Salvator Mundi - expensive and highly controversial

500 years after his death, Leonardo da Vinci is more famous than any other artist in history. But much about him is still puzzling, the whereabouts of many of his works are mysterious. The excitement on the art market is all the greater when - as recently with the "Salvator Mundi" - an alleged original appears

The big K is there. Sir Kenneth Clark. The man who knows Leonardo better than anyone of his time. As early as 1930 he put Leonardo's drawings in the possession of the British royal family. So convincing was his catalog that the art historian was promoted to director of the National Gallery in London. Since then, it has been enough in the art scene to speak of K, and everyone knows who is meant.

It is said that one could look at any drawing, any painting from the Leonardo period, and he would immediately know what it was about. His intuition and expertise are well known.

Well, on June 25, 1958, the employees of the Sotheby’s auction house recognized him as soon as he entered the house in London. The art historian wants to follow the auction of a private collection and maybe buy something.

At some point, lot 40 will be called. On the easel is a poorly preserved painting with a close-up of Christ. It is said to come from the Leonardo student Giovanni Antonio Boltraffio or, as some say, from one of his successors. A Sir Kenneth Clark does not raise his hand for such a thing. The dealers in the hall who specialize in Renaissance art also sit motionless on their chairs. Furniture dealer Warren E. Kuntz was awarded the contract. For 45 pounds he now buys the "Salvator Mundi", the "Christ as Savior". Religion is important to Kuntz, he wants the picture for his personal devotion.

Da Vinci is the epitome of genius

This Christ is a well-groomed, long-haired man, like there are quite a few in the Leonardo School. He looks at the viewer and blesses him with his right hand. In the other hand he carries a shimmering glass ball as a symbol of the world.

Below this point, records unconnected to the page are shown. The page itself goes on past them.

(** The filters of the query of lines 107-111. *)
Definition pending_filters (source_text source_language target_language : string)
  : list (string * string) :=
  [("source_text", source_text); ("source_language", source_language);
   ("target_language", target_language); ("status", "pending")].

(** The conditions under which [translate] gets to line 105 with the
    normalised inputs: the pair has a bucket without the text, and the
    bucket is empty or the matcher scores its best candidate under 70. *)
Definition reaches_pending (TEMPORARY_DICTIONARIES : odict (odict string))
    (extractOne : string -> list string -> option (string * Z))
    (source_lang target_lang text : string) : Prop :=
  exists dictionary : odict string,
    od_get TEMPORARY_DICTIONARIES (pair_key source_lang target_lang) = Some dictionary
    /\ od_get dictionary text = None
    /\ (od_nonempty dictionary = false
        \/ exists (best_match : string) (score : Z),
             od_nonempty dictionary = true
             /\ extractOne text (od_keys dictionary) = Some (best_match, score)
             /\ score < 70).

(** The responses [translate] can give on normalised inputs that are
    strings, each with what the table, the matcher or the store held. *)
Definition translate_outcome (TEMPORARY_DICTIONARIES : odict (odict string))
    (extractOne : string -> list string -> option (string * Z)) (s : Store)
    (source_lang target_lang text : string) (r : response) : Prop :=
  r = (dict_of [("error", VStr "No text provided for translation")], 400)
  \/ r = (dict_of [("error", VStr "Source or target language not specified")], 400)
  \/ (exists e : exn, r = error_response e)
  \/ (r = not_supported_response TEMPORARY_DICTIONARIES source_lang target_lang
      /\ od_get TEMPORARY_DICTIONARIES (pair_key source_lang target_lang) = None)
  \/ (exists (dictionary : odict string) (translation : string),
        od_get TEMPORARY_DICTIONARIES (pair_key source_lang target_lang) = Some dictionary
        /\ od_get dictionary text = Some translation
        /\ r = exact_response source_lang target_lang text translation)
  \/ (exists (dictionary : odict string) (translation best_match : string) (score : Z),
        od_get TEMPORARY_DICTIONARIES (pair_key source_lang target_lang) = Some dictionary
        /\ od_get dictionary text = None
        /\ extractOne text (od_keys dictionary) = Some (best_match, score)
        /\ 70 <= score
        /\ od_get dictionary best_match = Some translation
        /\ r = fuzzy_response source_lang target_lang text translation score best_match)
  \/ (exists (d : dict) (rest : list dict) (v : value),
        query (contributions s) (pending_filters text source_lang target_lang) 1 = d :: rest
        /\ d !! "target_text" = Some v
        /\ r = pending_response source_lang target_lang text v)
  \/ r = no_match_response source_lang target_lang text.

(** A string of white space only (the empty string is one). *)
Fixpoint blank (s : string) : bool :=
  match s with
  | EmptyString => true
  | String c s' => Py.is_space c && blank s'
  end.

(** ** More sample data *)

Module More.

(** A table with a bucket that has one entry and a bucket that is
    empty. *)
Definition dictionaries : odict (odict string) :=
  [("en-fr", [("hello", "bonjour")]); ("en-es", [])].

(** A store that holds one pending contribution, cat to gato. *)
Definition pending_gato : Store :=
  saved empty_store "en-es" "id-4" "en" "es" "t4"
    (contribution_record "id-4" "cat" "gato" "en" "es" "" "" "t4").

(** A store whose pending contribution of cat has lost its target
    text. *)
Definition pending_without_text : Store :=
  mkStore
    {[ "id-5" := delete "target_text"
                   (contribution_record "id-5" "cat" "gato" "en" "es" "" "" "t5") ]}
    ∅ ∅.

(** A resolution request whose text is a number. *)
Definition numeric_text : dict :=
  dict_of [("sourceLang", VStr "en"); ("targetLang", VStr "fr"); ("text", VInt 5)].

(** A contribution whose optional source example is a number. *)
Definition numeric_example : dict :=
  dict_of [("source_text", VStr "cat"); ("target_text", VStr "chat");
           ("source_language", VStr "en"); ("target_language", VStr "fr");
           ("source_example", VInt 5)].

End More.

(** ** The handlers over any text *)

Module Text.

Section Methods.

Neither Clark nor Kuntz nor anyone else suspects that the small wooden plaque will develop into one of the greatest sensations in the history of the art market. Almost 60 years later, on November 15, 2017, the hammer fell at $ 400 million in the New York hall of Sotheby’s arch-rival Christie’s. No painting has ever achieved such a price at auction. The "Salvator Mundi" is now the most expensive painting in the world. Because the picture, it is believed now, comes from Leonardo himself.

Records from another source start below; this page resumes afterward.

Lemma py_index_neg (len : nat) (i : Z) :
  (- Z.of_nat len <= i < 0)%Z ->
  py_index len i = Ok (Z.to_nat (i + Z.of_nat len)).
Proof.
  intros Hi. unfold py_index.
  replace ((0 <=? i) && (i <? Z.of_nat len))%Z with false.
  - replace ((- Z.of_nat len <=? i) && (i <? 0))%Z with true; [reflexivity|].
    symmetry. apply andb_true_iff.
    split; [apply Z.leb_le | apply Z.ltb_lt]; lia.
  - symmetry. apply andb_false_iff. left. apply Z.leb_gt. lia.
Qed.

Lemma py_index_out (len : nat) (i : Z) :
  (i < - Z.of_nat len \/ Z.of_nat len <= i)%Z ->
  py_index len i = Raise IndexError.
Proof.
  intros Hi. unfold py_index.
  destruct (0 <=? i)%Z eqn:E0; destruct (i <? Z.of_nat len)%Z eqn:E1;
    destruct (- Z.of_nat len <=? i)%Z eqn:E2; destruct (i <? 0)%Z eqn:E3;
    simpl; try reflexivity;
    rewrite ?Z.leb_le, ?Z.ltb_lt, ?Z.leb_gt, ?Z.ltb_ge in *; lia.
Qed.

Lemma py_index_in_range (len : nat) (i : Z) (k : nat) :
  py_index len i = Ok k -> k < len.
Proof.
  unfold py_index.
  destruct (0 <=? i)%Z eqn:E0; destruct (i <? Z.of_nat len)%Z eqn:E1;
    destruct (- Z.of_nat len <=? i)%Z eqn:E2; destruct (i <? 0)%Z eqn:E3;
    simpl; intros Hk; inversion Hk; subst;
    rewrite ?Z.leb_le, ?Z.ltb_lt, ?Z.leb_gt, ?Z.ltb_ge in *; lia.
Qed.

Lemma set_nth_length (l : list A) (k : nat) (a : A) :
  length (set_nth l k a) = length l.
Proof.
  revert k. induction l as [|b l IH]; intros [|k]; simpl; auto.
Qed.

Lemma nth_set_nth_eq (l : list A) (k : nat) (a d : A) :
  k < length l -> nth k (set_nth l k a) d = a.
Proof.
  revert k. induction l as [|b l IH]; intros [|k]; simpl; intros Hk;
    try lia; auto. apply IH. lia.
Qed.

Lemma nth_set_nth_neq (l : list A) (k j : nat) (a d : A) :
  j <> k -> nth j (set_nth l k a) d = nth j l d.
Proof.
  revert k j. induction l as [|b l IH]; intros [|k] [|j]; simpl; intros Hk;
    try lia; auto.
Qed.

(** Reading from the back: [l[-k]] is the element at [len - k]. *)
Lemma py_get_back (l : list A) (k : nat) (d : A) :
  1 <= k <= length l ->
  py_get l (- Z.of_nat k) = Ok (nth (length l - k) l d).
Proof.
  intros Hk. unfold py_get.
  rewrite py_index_neg by lia. simpl.
  replace (Z.to_nat (- Z.of_nat k + Z.of_nat (length l))) with (length l - k)
    by lia.
  destruct (nth_error l (length l - k)) eqn:E.
  - f_equal. symmetry. apply nth_error_nth. exact E.
  - apply nth_error_None in E. lia.
Qed.

Lemma py_set_back (l : list A) (k : nat) (a : A) :
  1 <= k <= length l ->
  py_set l (- Z.of_nat k) a = Ok (set_nth l (length l - k) a).
Proof.
  intros Hk. unfold py_set.
  rewrite py_index_neg by lia. simpl.
  do 2 f_equal. lia.
Qed.

End PySeqFacts.

(** ** The cost functions and the target index *)

Section CostFacts.
Context {F : Type} {SF : Scalar F}.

500 years after his death, the Vinci man is the epitome of genius. No painter is as well known as he, no work of art as famous as his "Mona Lisa". The man, of whom no more than 15 paintings have survived, stands for inventiveness, for an inexhaustible wealth of ideas, for an art as haunting as it has hardly ever been created again. And because his works are so rare, he now also stands for big money.

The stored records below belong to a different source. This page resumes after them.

(** ** The header values of a response *)

Lemma printable_not_refused (v : string) :
  printable v = true -> HttpHeaders.some HttpHeaders.isRefused v = false.
Proof.
  induction v as [|c v IH]; [reflexivity|].
  cbn [printable HttpHeaders.some]. intros H.
  apply andb_true_iff in H as [H Hv]. apply andb_true_iff in H as [Hlo Hhi].
  rewrite (IH Hv), orb_false_r.
  apply N.leb_le in Hlo, Hhi. unfold HttpHeaders.isRefused.
  destruct (N.eqb_spec (HttpHeaders.code c) 0); [lia|].
  destruct (N.eqb_spec (HttpHeaders.code c) 10); [lia|].
  destruct (N.eqb_spec (HttpHeaders.code c) 13); [lia|].
  destruct (N.leb_spec 196 (HttpHeaders.code c)); [lia|reflexivity].
Qed.

Lemma value_printable (given : string) :
  printable (HttpHeaders.normalize given) = true ->
  HttpHeaders.value given = Ok (HttpHeaders.normalize given).
Proof.
  intros H. unfold HttpHeaders.value. cbv zeta.
  rewrite (printable_not_refused _ H). reflexivity.
Qed.

Lemma value_Ok (given v : string) :
  HttpHeaders.value given = Ok v -> v = HttpHeaders.normalize given.
Proof.
  unfold HttpHeaders.value. cbv zeta.
  destruct (HttpHeaders.some HttpHeaders.isRefused (HttpHeaders.normalize given));
    [discriminate|]. intros H. injection H as <-. reflexivity.
Qed.

(** Among printable characters the space is the only whitespace. *)
Lemma printable_whitespace (c : ascii) :
  (32 <=? HttpHeaders.code c)%N = true ->
  HttpHeaders.isWhitespace c = Ascii.eqb c " ".
Proof.
  intros Hlo. apply N.leb_le in Hlo. unfold HttpHeaders.isWhitespace.
  destruct (N.eqb_spec (HttpHeaders.code c) 9); [lia|].
  destruct (N.eqb_spec (HttpHeaders.code c) 10); [lia|].
  destruct (N.eqb_spec (HttpHeaders.code c) 13); [lia|].
  cbn [orb].
  destruct (Ascii.eqb_spec c " ") as [->|Hne]; [reflexivity|].
  destruct (N.eqb_spec (HttpHeaders.code c) 32) as [H32|H32]; [|reflexivity].
  exfalso. apply Hne. unfold HttpHeaders.code in H32.
  rewrite <- (ascii_N_embedding c), H32. reflexivity.
Qed.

Leonardo is revered as an artist and inventor

Did Leonardo ever imagine that one day he would become the trophy of the super-rich? Hardly likely. But he was very interested in his fame. The people a painter shows would all die, he once said, but his pictures remain in the world. To impress people centuries later: this is a prospect that attracts him.

His lover Salaì may have acted out of self-interest when he presented Leonardo's painting to the French King Francis I shortly before or after the master's death on May 2, 1519. But in this way he ensures that important paintings, including the “Mona Lisa”, “Anna Selbdritt” and “John the Baptist”, come into good hands. They will never be lost and will eventually end up in the hands of the French state.

And Leonardo's secretary Francesco Melzi sorts all of the master's writings on art theory. Copies of the texts soon circulated among artists; In 1651 his “Treatise on Painting” was printed in French and Italian and soon appeared in numerous editions.

After the French Revolution, in the age of the natural sciences, scholars began to be interested in Leonardo's other research. And in the late 19th century, Leonardo was rediscovered as a technical inventor.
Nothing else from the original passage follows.